佐藤さん家のふたりとわたしと。
「つらつらつらつらつら…」

奏志が教室の自分の席で顔を伏せ永遠と呟いてる。

「教室はオアシスだー!」

かと思えば叫び出した。前の席の俺からしたら甚だ迷惑なんだけど。やめてくれ。

ここにいる時だけは平穏だ。

普通科と特進科は棟が違うから会うことはほとんどない。会うにしても結構距離があるから放課中にってのも無理がある。これにはちょっと助かると思っていた。

「ねぇお昼買いに売店行こ!」

芽衣が俺たちを呼びに来た。

「おう」

「うん」

財布の中にお金があることを確認して立ち上がった。

教室を出て売店へ向かう。

昼時の売店は人でいっぱい、どうにかこうにか欲しかったパンを買って教室へ戻る階段を上ろうとした。

「あ、見つけました!」

正面から階段を下りて来たのは…例のヤツ。
ほとんど会うことはないって思ってたのに、購買とこの長いお昼休みは盲点だった。

「お昼一緒3人で食べましょう!」

「「………嫌です」」

あ、奏志とハモった!

「付き合ってるのに?」

「「付き合ってねーわ!」」

「付き合ってても昼は別に食べたい派なんで!」

笠原梨々の横を通り過ぎようと奏志が階段を上る。
その後ろで芽衣とどうしようかと次の一歩を踏み出そうか迷っていた。

「でもプラスさんは一緒ですよね?」

その声に奏志の階段を上る足が止まった。

“プラス”

その言葉はよく聞く。言ったことはないけど。

「…あぁっ、私のこと!?」

ハッとしたような顔で芽衣が自分のことを指さした。

「えっと、私は…」

「はぁ…もうなんでもいいよ、みんなで食べればいいじゃん」

どーせこれに付き合わなきゃいけないのかと思ったら、どーでもよくなった。

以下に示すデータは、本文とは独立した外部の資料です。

(** The lines of a pretty-printed envelope: the braces on lines of their
    own, everything between them indented. *)
Lemma dumps_indent2_lines fields l :
  In l (lines (dumps_indent2 (JDict fields))) ->
  l = "{}" \/ l = "{" \/ l = "}" \/ starts_with_space l.
Proof.
  destruct fields as [ | kv fields ].
  - simpl. intros [ <- | [] ]. auto.
  - unfold dumps_indent2. cbn [dumps_at].
    set (body := join _ _).
    assert (Hbody : breaks_indented (newline_indent 1 +:+ body) = true).
    { apply breaks_indented_app; [ apply newline_indent_breaks | ].
      subst body. apply join_breaks_indented;
        [ apply (breaks_indented_app ","); [ reflexivity | apply newline_indent_breaks ] | ].
      apply Forall_map, Forall_forall. intros x _. cbn beta.
      apply breaks_indented_app; [ auto with lines | ].
      apply (breaks_indented_app ": "); [ reflexivity | ].
      apply dumps_at_breaks_indented. lia. }
    replace ("{" +:+ newline_indent 1 +:+ body +:+ newline_indent 0 +:+ "}")
      with (("{" +:+ newline_indent 1 +:+ body) +:+ String nl "}")
      by (rewrite !append_assoc; reflexivity).
    rewrite lines_break. intros [Hin | Hin]%in_app_iff.
    + pose proof (breaks_indented_tail ("{" +:+ newline_indent 1 +:+ body)) as Htail.
      change (newline_indent 1 +:+ body) with (String nl ("  " +:+ body)) in *.
      change ("{" +:+ String nl ?x) with (String "{" (String nl x)) in *.
      cbn [lines] in Hin, Htail. change (Ascii.eqb "{" nl) with false in *.
      change (Ascii.eqb nl nl) with true in *. cbn iota in Hin, Htail.
      destruct Hin as [ <- | Hin ]; [ auto | ].
      right; right; right.
      assert (Hall : Forall starts_with_space (lines ("  " +:+ body))).
      { apply Htail. exact Hbody. }
      rewrite Forall_forall in Hall. apply Hall, list_elem_of_In, Hin.
    + simpl in Hin. destruct Hin as [ <- | [] ]. auto.
Qed.

Lemma marker_not_indented l :
  l = START_MARKER \/ l = END_MARKER ->
  ~ (l = "{}" \/ l = "{" \/ l = "}" \/ starts_with_space l).
Proof.
  intros [ -> | -> ] [ H | [ H | [ H | [ rest H ] ] ] ]; discriminate.
Qed.

(** Neither marker is a line of a pretty-printed envelope. *)
Lemma markers_not_in_envelope fields :
  ~ In START_MARKER (lines (dumps_indent2 (JDict fields)))
  /\ ~ In END_MARKER (lines (dumps_indent2 (JDict fields))).
Proof.
  split; intros Hin%dumps_indent2_lines;
    [ apply (marker_not_indented START_MARKER) in Hin
    | apply (marker_not_indented END_MARKER) in Hin ]; auto.
Qed.

Lemma join_one_line sep parts :
  one_line sep = true -> Forall (fun p => one_line p = true) parts ->
  one_line (join sep parts) = true.
Proof.
  intros Hsep. induction 1 as [ | p rest Hp Hrest IH ]; [ reflexivity | ].
  simpl. destruct rest as [ | q rest' ]; [ exact Hp | ].
  apply one_line_app; [ exact Hp | ]. apply one_line_app; [ exact Hsep | exact IH ].
Qed.

(** [json.dumps(v)] writes one line. *)
Lemma dumps_one_line v : one_line (dumps v) = true.
Proof.
  induction v as [ | b | n | s | items IH | fields IH ] using json_induction; cbn [dumps].
  - reflexivity.
  - destruct b; reflexivity.
  - apply dec_one_line.
  - apply quote_one_line.
  - apply (one_line_app "["); [ reflexivity | ].
    apply one_line_app; [ | reflexivity ].
    apply join_one_line; [ reflexivity | ]. apply Forall_map. exact IH.
  - apply (one_line_app "{"); [ reflexivity | ].
    apply one_line_app; [ | reflexivity ].
    apply join_one_line; [ reflexivity | ]. apply Forall_map.
    eapply Forall_impl; [ exact IH | ]. intros kv Hkv. cbn beta.
    apply one_line_app; [ apply quote_one_line | ].
    apply (one_line_app ": "); [ reflexivity | exact Hkv ].
Qed.

Lemma sum_sizes_app a b : sum_sizes (a ++ b) = sum_sizes a + sum_sizes b.
Proof.
  unfold sum_sizes. induction a as [ | x a IH ]; cbn [app fold_right]; [ reflexivity | lia ].
Qed.

(** ** Substrings *)

Lemma prefix_here sub rest : String.prefix sub (sub +:+ rest) = true.
Proof.
  induction sub as [ | c sub IH ].
  - destruct rest; reflexivity.
  - change (String c sub +:+ rest) with (String c (sub +:+ rest)). cbn [String.prefix].
    destruct (ascii_dec c c); [ exact IH | congruence ].
Qed.

Lemma contains_here sub rest : contains sub (sub +:+ rest) = true.
Proof.
  pose proof (prefix_here sub rest) as Hprefix.
  destruct (sub +:+ rest); cbn [contains]; rewrite Hprefix; reflexivity.
Qed.

Lemma contains_later sub before s : contains sub s = true -> contains sub (before +:+ s) = true.
Proof.
  intros H. induction before as [ | c before IH ]; [ exact H | ].
  change (String c before +:+ s) with (String c (before +:+ s)).
  cbn [contains]. rewrite IH. apply orb_true_r.
Qed.

Lemma append_empty s : s +:+ "" = s.
Proof.
  induction s as [ | c s IH ]; [ reflexivity | ].
  change (String c s +:+ "") with (String c (s +:+ "")). rewrite IH. reflexivity.
Qed.

(** The message of the path-does-not-exist envelope contains the path. *)
Lemma path_error_contains p : contains p ("Path does not exist: " +:+ p) = true.
Proof.
  apply contains_later. rewrite <- (append_empty p) at 2. apply contains_here.
Qed.

(** ** Counting a line *)

Lemma count_occ_absent (l : list string) (x : string) :
  ~ In x l -> count_occ string_dec l x = 0%nat.
Proof. apply count_occ_not_In. Qed.

(** A line that occurs neither before nor inside the envelope occurs once
    in [before ++ [x] ++ inside ++ [y]], and [y] too when it differs. *)
Lemma count_occ_wrapped (before inside : list string) (x y : string) :
  x <> y -> ~ In x before -> ~ In x inside -> ~ In y before -> ~ In y inside ->
  count_occ string_dec (before ++ [x] ++ inside ++ [y]) x = 1%nat
  /\ count_occ string_dec (before ++ [x] ++ inside ++ [y]) y = 1%nat.
Proof.
  intros Hxy Hxb Hxi Hyb Hyi.
  rewrite !count_occ_app, !(count_occ_absent before), !(count_occ_absent inside) by assumption.
  cbn [count_occ]. destruct (string_dec x x), (string_dec y y), (string_dec x y),
    (string_dec y x); try congruence. auto.
Qed.

(** ** The command line *)





(** ** From [sys.argv] to the command line *)


Lemma parse_optional_dashes : parse_optional "--" = None.
Proof. reflexivity. Qed.











(** An ambiguous abbreviation is reported before [-h] is read; [-hh] is
    [-h] twice; an option string is not the value of the option before it;
    the value [--] after [=] becomes a list; and the [--] before the
    action goes with it. *)
Example read_argv_examples :
  read_argv ["-h"; "--dataset"; "x"] = AmbiguousOption
  /\ read_argv ["-hh"] = Paired [Flag "-h"]
  /\ read_argv ["list"; "--tags"; "--only-completed"; "x"]
     = Paired [Positional "list"; Flag "--tags"; Flag "--only-completed"; Positional "x"]
  /\ read_argv ["--tags=--"] = ListValued
  /\ read_argv ["--ta=a b"; "--"; "list"] = Paired [FlagValue "--tags" "a b"; Positional "list"].
Proof. repeat split. Qed.


(** ** Running a piece of code *)

Section Runs.

Context {S F P : Type} {FS : FileSystem F P} {Sdk : SDK S F}.

#[local] Existing Instance M_ret.
#[local] Existing Instance M_bind.

#[local] Abbreviation M := (@M S F).
#[local] Abbreviation state := (state S F).
#[local] Abbreviation stages := (@stages S F _).
#[local] Abbreviation no_upload_between := (@no_upload_between S F).
#[local] Abbreviation returns_envelope := (@returns_envelope S F).
#[local] Abbreviation converts_exceptions := (@converts_exceptions S F).
#[local] Abbreviation propagates_no_Exception := (@propagates_no_Exception S F).

Lemma bind_run {A B} (m : M A) (k : A -> M B) (st : state) :
  (m ≫= k) st = match m st with
                | (Returned a, st1) => k a st1
                | (Raised e, st1) => (Raised e, st1)
                end.
Proof. reflexivity. Qed.

Lemma bind_inv {A B} (m : M A) (k : A -> M B) (st st' : state) (r : outcome B) :
  (m ≫= k) st = (r, st') ->
  (exists a st1, m st = (Returned a, st1) /\ k a st1 = (r, st'))
  \/ (exists e, m st = (Raised e, st') /\ r = Raised e).
Proof.
  rewrite bind_run. destruct (m st) as [[a | e] st1]; intros H.
  - left. eauto.
  - right. injection H as <- <-. eauto.
Qed.

Lemma bind_returned {A B} (m : M A) (k : A -> M B) (st st' : state) (b : B) :
  (m ≫= k) st = (Returned b, st') ->
  exists a st1, m st = (Returned a, st1) /\ k a st1 = (Returned b, st').
Proof.
  intros [ H | (e & _ & H) ]%bind_inv; [ exact H | discriminate ].
Qed.

Lemma bind_ext {A B} (m : M A) (k1 k2 : A -> M B) (st : state) :
  (forall a st1, k1 a st1 = k2 a st1) -> (m ≫= k1) st = (m ≫= k2) st.
Proof.
  intros H. rewrite !bind_run. destruct (m st) as [[a | e] st1]; [ apply H | reflexivity ].
Qed.

Lemma query_run {A} (q : F -> exn + A) (st : state) :
  query q st = (match q (fs st) with inl e => Raised e | inr a => Returned a end, st).
Proof. unfold query, lift. destruct (q (fs st)); reflexivity. Qed.

Lemma query_returned {A} (q : F -> exn + A) (st st' : state) (a : A) :
  query q st = (Returned a, st') -> q (fs st) = inr a /\ st' = st.
Proof.
  rewrite query_run. destruct (q (fs st)); intros H; [ discriminate | ].
  injection H as <- <-; auto.
Qed.

Lemma lift_returned {A} (r : exn + A) (st st' : state) (a : A) :
  lift r st = (Returned a, st') -> r = inr a /\ st' = st.
Proof. destruct r; intros H; [ discriminate | ]. injection H as <- <-; auto. Qed.

(** What a call leaves behind. *)
Lemma call_run {A} (c : sdk_call) (op : S -> reply S A) (st : state) :
  call c op st
  = (match r_result (op (sdk_state st)) with inl e => Raised e | inr a => Returned a end,
     {| sdk_state := r_next (op (sdk_state st)); fs := fs st; environ := environ st;
        stdout := stdout st ++ r_log (op (sdk_state st)); calls := calls st ++ [c] |}).
Proof. unfold call, lift. destruct (r_result (op (sdk_state st))); reflexivity. Qed.

Lemma call_returned {A} (c : sdk_call) (op : S -> reply S A) (st st' : state) (a : A) :
  call c op st = (Returned a, st') ->
  r_result (op (sdk_state st)) = inr a
  /\ sdk_state st' = r_next (op (sdk_state st))
  /\ fs st' = fs st /\ environ st' = environ st /\ calls st' = calls st ++ [c].
Proof.
  rewrite call_run. destruct (r_result (op (sdk_state st))); intros H; [ discriminate | ].
  injection H as <- <-. simpl. auto.
Qed.

(** ** Code that neither uploads nor touches the filesystem *)

Lemma stages_ret {A} (a : A) : stages (mret a).
Proof.
  intros st r st' H. injection H as <- <-. repeat split.
  exists []. rewrite app_nil_r. auto.
Qed.

Lemma stages_raise {A} (e : exn) : stages (raise (A := A) e).
Proof.
  intros st r st' H. injection H as <- <-. repeat split.
  exists []. rewrite app_nil_r. auto.
Qed.

Lemma stages_lift {A} (x : exn + A) : stages (lift x).
Proof. destruct x; [ apply stages_raise | apply stages_ret ]. Qed.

別に昼誰と食べようかなんでもいいし。

「行こ、芽衣」

「う、うん」

「奏志も立ち止まってんなよ、邪魔だ」

とんっと奏志の背中を押して階段を上がった。どこで食べるかなー…

「私は“3人で”って言いませんでした?」

「「は??」」

人がせっかく折れてやったのに。

「いいよ、私他の子と食べるから!」

俺らが何を言おうとしたのか感じ取ったように芽衣が階段を駆け上がって行った。なんだよそれ。